## TASK INSTRUCTIONS
The response must contain each line of the material that holds "numbers".

=-=-=

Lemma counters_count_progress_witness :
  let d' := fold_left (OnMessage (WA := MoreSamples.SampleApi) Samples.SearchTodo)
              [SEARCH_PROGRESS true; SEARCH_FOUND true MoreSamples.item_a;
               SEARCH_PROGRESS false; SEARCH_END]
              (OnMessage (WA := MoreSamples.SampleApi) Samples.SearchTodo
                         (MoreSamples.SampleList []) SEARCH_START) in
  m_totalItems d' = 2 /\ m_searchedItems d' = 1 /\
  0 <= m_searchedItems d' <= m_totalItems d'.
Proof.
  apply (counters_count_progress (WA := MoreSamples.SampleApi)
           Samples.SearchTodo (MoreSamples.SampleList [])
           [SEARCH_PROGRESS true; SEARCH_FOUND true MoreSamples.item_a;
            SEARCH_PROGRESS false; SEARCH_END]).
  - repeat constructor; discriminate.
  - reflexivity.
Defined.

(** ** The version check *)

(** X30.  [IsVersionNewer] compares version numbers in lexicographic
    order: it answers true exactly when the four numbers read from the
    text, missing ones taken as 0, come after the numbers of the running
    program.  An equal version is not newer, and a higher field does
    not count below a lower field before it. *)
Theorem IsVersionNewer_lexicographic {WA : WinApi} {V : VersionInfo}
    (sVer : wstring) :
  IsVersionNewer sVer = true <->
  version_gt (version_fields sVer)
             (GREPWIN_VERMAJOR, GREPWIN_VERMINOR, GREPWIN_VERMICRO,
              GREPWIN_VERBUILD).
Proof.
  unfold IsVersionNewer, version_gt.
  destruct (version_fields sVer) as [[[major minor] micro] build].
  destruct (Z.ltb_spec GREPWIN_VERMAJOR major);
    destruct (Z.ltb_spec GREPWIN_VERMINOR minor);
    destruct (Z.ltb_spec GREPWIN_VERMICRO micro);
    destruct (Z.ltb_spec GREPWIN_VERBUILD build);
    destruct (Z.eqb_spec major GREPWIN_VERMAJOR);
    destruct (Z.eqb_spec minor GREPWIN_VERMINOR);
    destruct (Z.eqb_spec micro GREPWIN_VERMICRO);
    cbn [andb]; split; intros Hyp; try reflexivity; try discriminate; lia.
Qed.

=-=-=

## SOLUTION
(** X30.  [IsVersionNewer] compares version numbers in lexicographic
    order: it answers true exactly when the four numbers read from the
    text, missing ones taken as 0, come after the numbers of the running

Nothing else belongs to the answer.